*** Opening The input ***
Definition requests_with_creation : list Request :=
  [PostTask (new_task "walk"); GetTasks; PutTask "1" (rename_to " jog ");
   DeleteTask "2"; GetHistory].

Definition app_state (ts : list Task) (input : string) : App.State :=
  {| App.tasks := ts; App.newTask := input; App.newDescription := "";
     App.priority := "medium"; App.loading := false; App.error := None;
     App.lastReset := "" |}.

(** A computation that leaves the clock as it is and only takes readings
    of it. *)
Definition advancing {A} (m : M A) : Prop :=
  forall w o w', m w = (o, w') -> clock w' = clock w /\ ticks w <= ticks w'.

(** The ids in use are timestamps of readings the clock has left behind. *)
Definition ids_from_the_past (w : World) (d : Document) : Prop :=
  Forall (fun i => exists ms, i = Js.toString ms /\
                              (ms < clock w (ticks w))%Z) (ids d).

(** A world whose clock moves by one millisecond at every reading. *)
Definition w_ticking : World :=
  {| file := Some (Json doc_jan1); heap := [];
     clock := fun k => (jan1_noon + Z.of_nat k)%Z; ticks := 0;
     write_ok := fun _ => true; writes := [] |}.

Definition requests_two_creations : list Request :=
  [PostTask (new_task "walk"); PostTask (new_task "swim"); DeleteTask "1";
   GetTasks].

(** * Properties *)

(** ** Strings *)

Lemma trimEnd_cons c r :
  Js.trimEnd (String c r) =
  match Js.trimEnd r with
  | EmptyString => if Js.is_ws c then EmptyString else String c EmptyString
  | r' => String c r'
  end.
Proof. reflexivity. Qed.

Lemma trimEnd_idem s : Js.trimEnd (Js.trimEnd s) = Js.trimEnd s.
Proof.
  induction s as [|c r IH]; [reflexivity|].
  rewrite trimEnd_cons.
  destruct (Js.trimEnd r) as [|c' r'] eqn:E.
  - destruct (Js.is_ws c) eqn:W; [reflexivity|].
    rewrite trimEnd_cons. simpl. by rewrite W.
  - rewrite trimEnd_cons, IH. reflexivity.
Qed.

Lemma trimStart_trimEnd_comm s :
  Js.trimStart (Js.trimEnd s) = Js.trimEnd (Js.trimStart s).
Proof.
  induction s as [|c r IH]; simpl; [reflexivity|].
  destruct (Js.is_ws c) eqn:W.
  - rewrite <- IH. destruct (Js.trimEnd r) eqn:E; simpl; by rewrite ?W.
  - simpl. destruct (Js.trimEnd r) eqn:E; simpl; by rewrite W.
Qed.

Lemma trimStart_idem s : Js.trimStart (Js.trimStart s) = Js.trimStart s.
Proof.
  induction s as [|c r IH]; simpl; [reflexivity|].
  destruct (Js.is_ws c) eqn:W; [exact IH|]. simpl. by rewrite W.
Qed.

Lemma trim_idem s : Js.trim (Js.trim s) = Js.trim s.
Proof.
  unfold Js.trim.
  by rewrite trimStart_trimEnd_comm, trimStart_idem, trimEnd_idem.
Qed.

Lemma toString_inj a b : Js.toString a = Js.toString b -> a = b.
Proof. apply pretty_Z_inj. Qed.

(** ** The heap *)

Lemma reset_task_idem t : reset_task (reset_task t) = reset_task t.
Proof. reflexivity. Qed.

Lemma deref_alloc (h ts post : Heap) :
  deref (h ++ ts ++ post) <$> seq (length h) (length ts) = ts.
Proof.
  revert h. induction ts as [|t ts IH]; intros h; [reflexivity|].
  simpl. f_equal.
  - unfold deref. apply list_lookup_total_middle. reflexivity.
  - specialize (IH (h ++ [t])).
    rewrite length_app, <- app_assoc in IH. simpl in IH.
    replace (length h + 1) with (S (length h)) in IH by lia. exact IH.
Qed.

Lemma deref_alter f r0 (h : Heap) r :
  r < length h ->
  deref (alter f r0 h) r = if decide (r = r0) then f (deref h r) else deref h r.
Proof.
  intros Hr. unfold deref. destruct (decide (r = r0)) as [->|Hne].
  - by apply list_lookup_total_alter_eq.
  - apply list_lookup_total_alter_ne. congruence.
Qed.

Lemma deref_snoc_old (h : Heap) t r : r < length h -> deref (h ++ [t]) r = deref h r.
Proof. intros Hr. unfold deref. by apply lookup_total_app_l. Qed.

Lemma deref_snoc_new (h : Heap) t : deref (h ++ [t]) (length h) = t.
Proof. unfold deref. by apply list_lookup_total_middle. Qed.

(** ** JSON.parse builds a faithful, unshared object graph *)

Lemma set_heap_same w : set_heap (heap w) w = w.
Proof. by destruct w. Qed.

Lemma alloc_entries_eq es w :
  alloc_entries es w =
  (Return (entries_at (length (heap w)) es),
   set_heap (heap w ++ concat (completedTasks <$> es)) w).
Proof.
  revert w. induction es as [|e es IH]; intros w; simpl.
  - unfold ret. by rewrite app_nil_r, set_heap_same.
  - unfold bind, alloc. rewrite IH. unfold ret. simpl.
    by rewrite length_app, app_assoc.
Qed.

Lemma stringify_entries_at (pre post : Heap) es :
  stringify_entry (pre ++ concat (completedTasks <$> es) ++ post)
    <$> entries_at (length pre) es = es.
Proof.
  revert pre. induction es as [|e es IH]; intros pre; [reflexivity|].
  simpl. f_equal.
  - unfold stringify_entry. simpl.
    rewrite <- (app_assoc (completedTasks e)), deref_alloc. by destruct e.
  - specialize (IH (pre ++ completedTasks e)).
    rewrite length_app, <- app_assoc in IH.
    rewrite <- (app_assoc (completedTasks e)). exact IH.
Qed.

Lemma entries_at_range base es :
  Forall (fun e =>
            Forall (fun r => base <= r
                             < base + length (concat (completedTasks <$> es)))
                   (e_completedTasks e))
         (entries_at base es).
Proof.
  revert base. induction es as [|e es IH]; intros base; simpl; [constructor|].
  rewrite length_app. constructor.
  - simpl. apply Forall_forall. intros r Hr. apply elem_of_seq in Hr. lia.
  - eapply Forall_impl; [apply IH|]. intros o Ho. simpl in Ho.
    eapply Forall_impl; [exact Ho|]. intros r Hr. simpl in Hr.
    unfold fmap in *. lia.
Qed.

Lemma JSON_parse_ok d w :
  exists data h',
    JSON_parse (Json d) w = (Return data, set_heap h' w) /\ parsed h' data d.
Proof.
  exists {| d_tasks := seq (length (heap w)) (length (tasks d));
            d_lastReset := lastReset d;
            d_history :=
              entries_at (length (heap w) + length (tasks d)) (history d) |}.
  exists (heap w ++ tasks d ++ concat (completedTasks <$> history d)).
  split.
  - unfold JSON_parse, bind, alloc. rewrite alloc_entries_eq. unfold ret.
    simpl. by rewrite length_app, <- app_assoc.
  - pose proof (entries_at_range (length (heap w) + length (tasks d))
                  (history d)) as Hrange.
    split; simpl.
    + apply deref_alloc.
    + pose proof (stringify_entries_at (heap w ++ tasks d) [] (history d)) as H.
      by rewrite length_app, app_nil_r, <- app_assoc in H.
    + reflexivity.
    + apply NoDup_seq.
    + apply Forall_forall. intros r Hr. apply elem_of_seq in Hr.
      rewrite !length_app. lia.
    + eapply Forall_impl; [exact Hrange|]. intros o Ho. simpl in Ho.
      eapply Forall_impl; [exact Ho|]. intros r Hr. simpl in Hr.
      rewrite !length_app. lia.
    + eapply Forall_impl; [exact Hrange|]. intros o Ho. simpl in Ho.
      eapply Forall_impl; [exact Ho|]. intros r Hr Hin. simpl in Hr.
      apply elem_of_seq in Hin. lia.
Qed.

(** ** The store *)

Lemma readTasks_stored w d :
  file w = Some (Json d) ->
  exists data h', readTasks w = (Return data, set_heap h' w) /\ parsed h' data d.
Proof.
  intros Hf. destruct (JSON_parse_ok d w) as (data & h' & Hp & Hd).
  exists data, h'. split; [|exact Hd].
  unfold readTasks, try_catch, bind, fs_readFileSync. by rewrite Hf, Hp.
Qed.

Lemma readTasks_unreadable w :
  file w = None \/ file w = Some Garbage ->
  readTasks w =
  (Return {| d_tasks := []; d_lastReset := today_of w; d_history := [] |},
   tick w).
Proof.
  intros [Hf|Hf]; unfold readTasks, try_catch, bind, fs_readFileSync;
    by rewrite Hf.
Qed.
(** * Boxing ring: a shallow embedding of [boxing/models] and its properties

    The development follows the two Python modules of the package:

    - [boxers_model.py]: the [Boxer] dataclass, [get_weight_class],
      [Boxer.create_boxer] and [update_boxer_stats];
    - [ring_model.py]: the [RingModel] class ([enter_ring], [clear_ring],
      [get_boxers], [get_fighting_skill], [fight]);
    - [api_utils.py] / [sql_utils.py]: [get_random] and [get_db_connection],
      whose outside world (random.org, the SQLite file, the C library's
      [pow]) is gathered in the record [world].

    Python [int] is [Z], Python [float] is the kernel's binary64 [float],
    a raised exception is the [Raise] branch of [outcome].  Calls to the
    [logging] module have no effect on any value computed here and are
    left out. *)

From Stdlib Require Import ZArith Lia List String Bool Floats Reals Lra.
From Stdlib Require Import Permutation Sorted.
Import ListNotations.

#[local] Set Warnings "-inexact-float".
#[local] Open Scope string_scope.
#[local] Open Scope Z_scope.

(** ** Python values and exceptions *)

(** [boxers_model.Boxer]: the fields of the dataclass, once [__post_init__]
    has run. *)
Record Boxer : Type := mkBoxer
  { id : Z;
    name : string;
    weight : Z;
    height : Z;
    reach : float;
    age : Z;
    weight_class : string }.

(** The dynamically typed objects that reach an [isinstance] test. *)
Inductive pyobj : Type :=
| PyInt (z : Z)
| PyBool (b : bool)
| PyFloat (f : float)
| PyStr (s : string)
| PyNone
| PyBoxer (b : Boxer).

(** [isinstance(o, int)]; [bool] is a subclass of [int]. *)
Definition isinstance_int (o : pyobj) : bool :=
  match o with
  | PyInt _ | PyBool _ => true
  | _ => false
  end.

(** The integer an [int] object stands for ([True] is 1, [False] is 0);
    only consulted after [isinstance_int] has answered [true]. *)
Definition int_value (o : pyobj) : Z :=
  match o with
  | PyInt z => z
  | PyBool b => Z.b2z b
  | _ => 0
  end.

(** [type(o).__name__] *)
Definition type_name (o : pyobj) : string :=
  match o with
  | PyInt _ => "int"
  | PyBool _ => "bool"
  | PyFloat _ => "float"
  | PyStr _ => "str"
  | PyNone => "NoneType"
  | PyBoxer _ => "Boxer"
  end.

(** An f-string, kept as its literal parts and the values substituted. *)
Inductive piece : Type :=
| Lit (s : string)
| Obj (o : pyobj).

Definition message : Type := list piece.

Inductive exn : Type :=
| ValueError (m : message)
| TypeError (m : message)
| RuntimeError (m : message)
| OverflowError (m : message)
| ZeroDivisionError (m : message)
| sqlite3_Error (m : message)
| sqlite3_IntegrityError (m : message).

(** [except sqlite3.Error]: [IntegrityError] is one of its subclasses. *)
Definition is_sqlite3_Error (e : exn) : bool :=
  match e with
  | sqlite3_Error _ | sqlite3_IntegrityError _ => true
  | _ => false
  end.

(** What a call yields: the returned value or the exception raised. *)
Inductive outcome (A : Type) : Type :=
| Return (a : A)
| Raise (e : exn).
Arguments Return {A} a.
Arguments Raise {A} e.

Definition obind {A B : Type} (c : outcome A) (k : A -> outcome B) : outcome B :=
  match c with
  | Return a => k a
  | Raise e => Raise e
  end.

Definition raised {A : Type} (c : outcome A) : bool :=
  match c with
  | Return _ => false
  | Raise _ => true
  end.

(** Code that reads and writes a state [S] and may raise. *)
Definition M (S A : Type) : Type := S -> outcome A * S.

Definition ret {S A : Type} (a : A) : M S A := fun s => (Return a, s).
Definition raise {S A : Type} (e : exn) : M S A := fun s => (Raise e, s).
Definition bind {S A B : Type} (c : M S A) (k : A -> M S B) : M S B :=
  fun s =>
    match c s with
    | (Return a, s') => k a s'
    | (Raise e, s') => (Raise e, s')
    end.
Definition pure {S A : Type} (c : outcome A) : M S A := fun s => (c, s).
Definition get {S : Type} : M S S := fun s => (Return s, s).
Definition put {S : Type} (s : S) : M S unit := fun _ => (Return tt, s).

Declare Scope py_scope.
Delimit Scope py_scope with py.
Notation "x <- c ;; k" := (bind c (fun x => k))
  (at level 61, c at next level, right associativity) : py_scope.
Notation "c ;;; k" := (bind c (fun _ => k))
  (at level 61, right associativity) : py_scope.
Notation "x <~ c ;; k" := (obind c (fun x => k))
  (at level 61, c at next level, right associativity) : py_scope.
#[local] Open Scope py_scope.

(** ** boxers_model.py: weight classes and the dataclass constructor *)

Definition get_weight_class (weight : pyobj) : outcome string :=
  if negb (isinstance_int weight) || (int_value weight <? 0) then
    Raise (ValueError [Lit "Invalid Weight: "; Obj weight;
                       Lit ". Must be a non-negative integer."])
  else if int_value weight >=? 203 then Return "HEAVYWEIGHT"
  else if int_value weight >=? 166 then Return "MIDDLEWEIGHT"
  else if int_value weight >=? 133 then Return "LIGHTWEIGHT"
  else if int_value weight >=? 125 then Return "FEATHERWEIGHT"
  else
    Raise (ValueError [Lit "Invalid weight: "; Obj weight;
                       Lit ". Weight must be at least 125."]).

(** [Boxer(id, name, weight, height, reach, age, weight_class)]: the
    generated [__init__] stores the arguments and [__post_init__] overwrites
    [weight_class]; an exception of [get_weight_class] leaves no object. *)
Definition Boxer_init (id : Z) (name : string) (weight : pyobj) (height : Z)
    (reach : float) (age : Z) (weight_class : option string) : outcome Boxer :=
  wc <~ get_weight_class weight ;;
  Return (mkBoxer id name (int_value weight) height reach age wc).

(** What [__post_init__] guarantees of a [Boxer] object. *)
Definition classified (b : Boxer) : Prop :=
  125 <= weight b /\
  get_weight_class (PyInt (weight b)) = Return (weight_class b).

(** The order of the four bands, lightest first. *)
Definition band (weight_class : string) : nat :=
  if String.eqb weight_class "HEAVYWEIGHT" then 3
  else if String.eqb weight_class "MIDDLEWEIGHT" then 2
  else if String.eqb weight_class "LIGHTWEIGHT" then 1
  else 0.

(** ** The outside world *)

(** A row of the [boxers] table. *)
Record row : Type := mkRow
  { row_id : Z;
    row_name : string;
    row_weight : Z;
    row_height : Z;
    row_reach : float;
    row_age : Z;
    row_fights : Z;
    row_wins : Z }.

Inductive sqlite_error : Type :=
| Sq_Error (m : string)
| Sq_IntegrityError (m : string).

Definition exn_of_sqlite (e : sqlite_error) : exn :=
  match e with
  | Sq_Error m => sqlite3_Error [Lit m]
  | Sq_IntegrityError m => sqlite3_IntegrityError [Lit m]
  end.

(** What [requests.get] and [raise_for_status] make of one request:
    a body (already stripped) with what [float()] reads in it, if anything,
    a timeout, or another [RequestException]. *)
Inductive http_response : Type :=
| HttpOk (text : string) (parsed : option float)
| HttpTimeout
| HttpFailed (e : string).

(** Everything the package reaches outside of its own objects.
    [db_calls] and [http_calls] count the calls made so far to the sqlite3
    module and to random.org; [sqlite_raises n] says whether the [n]-th
    sqlite3 call raises, [random_org n] what the [n]-th request returns.
    [libm_pow] is the C library's [pow], which [float.__pow__] calls. *)
Record world : Type := mkWorld
  { boxers : list row;
    db_calls : nat;
    sqlite_raises : nat -> option sqlite_error;
    http_calls : nat;
    random_org : nat -> http_response;
    libm_pow : float -> float -> float }.

Definition set_boxers (t : list row) (w : world) : world :=
  mkWorld t (db_calls w) (sqlite_raises w) (http_calls w) (random_org w)
          (libm_pow w).

Definition tick_db (w : world) : world :=
  mkWorld (boxers w) (S (db_calls w)) (sqlite_raises w) (http_calls w)
          (random_org w) (libm_pow w).

Definition tick_http (w : world) : world :=
  mkWorld (boxers w) (db_calls w) (sqlite_raises w) (S (http_calls w))
          (random_org w) (libm_pow w).

(** One call into the sqlite3 module ([connect], [execute], [commit]). *)
Definition sqlite3_call : M world unit :=
  fun w =>
    match sqlite_raises w (db_calls w) with
    | Some e => (Raise (exn_of_sqlite e), tick_db w)
    | None => (Return tt, tick_db w)
    end.

(** [with get_db_connection() as conn: body]: the connection is opened,
    the body runs, and the connection is closed on every path; an exception
    of either is raised again unchanged. *)
Definition get_db_connection {A : Type} (body : M world A) : M world A :=
  sqlite3_call ;;; body.

(** [cursor.execute("SELECT ... WHERE ...")] followed by [fetchone()]. *)
Definition select_one (p : row -> bool) : M world (option row) :=
  sqlite3_call ;;; w <- get ;; ret (find p (boxers w)).

(** [cursor.execute] of a statement that changes the table: the change
    is pending until [commit]. *)
Definition execute (change : list row -> list row) : M world (list row) :=
  sqlite3_call ;;; w <- get ;; ret (change (boxers w)).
*** Closing The input ***
### Your task
Starting from the first line of the records above, retype each line exactly up to and including the one that contains "clock := fun", and nothing more.

### Exercise solution
Definition requests_with_creation : list Request :=
  [PostTask (new_task "walk"); GetTasks; PutTask "1" (rename_to " jog ");
   DeleteTask "2"; GetHistory].

Definition app_state (ts : list Task) (input : string) : App.State :=
  {| App.tasks := ts; App.newTask := input; App.newDescription := "";
     App.priority := "medium"; App.loading := false; App.error := None;
     App.lastReset := "" |}.

(** A computation that leaves the clock as it is and only takes readings
    of it. *)
Definition advancing {A} (m : M A) : Prop :=
  forall w o w', m w = (o, w') -> clock w' = clock w /\ ticks w <= ticks w'.

(** The ids in use are timestamps of readings the clock has left behind. *)
Definition ids_from_the_past (w : World) (d : Document) : Prop :=
  Forall (fun i => exists ms, i = Js.toString ms /\
                              (ms < clock w (ticks w))%Z) (ids d).

(** A world whose clock moves by one millisecond at every reading. *)
Definition w_ticking : World :=
  {| file := Some (Json doc_jan1); heap := [];
     clock := fun k => (jan1_noon + Z.of_nat k)%Z; ticks := 0;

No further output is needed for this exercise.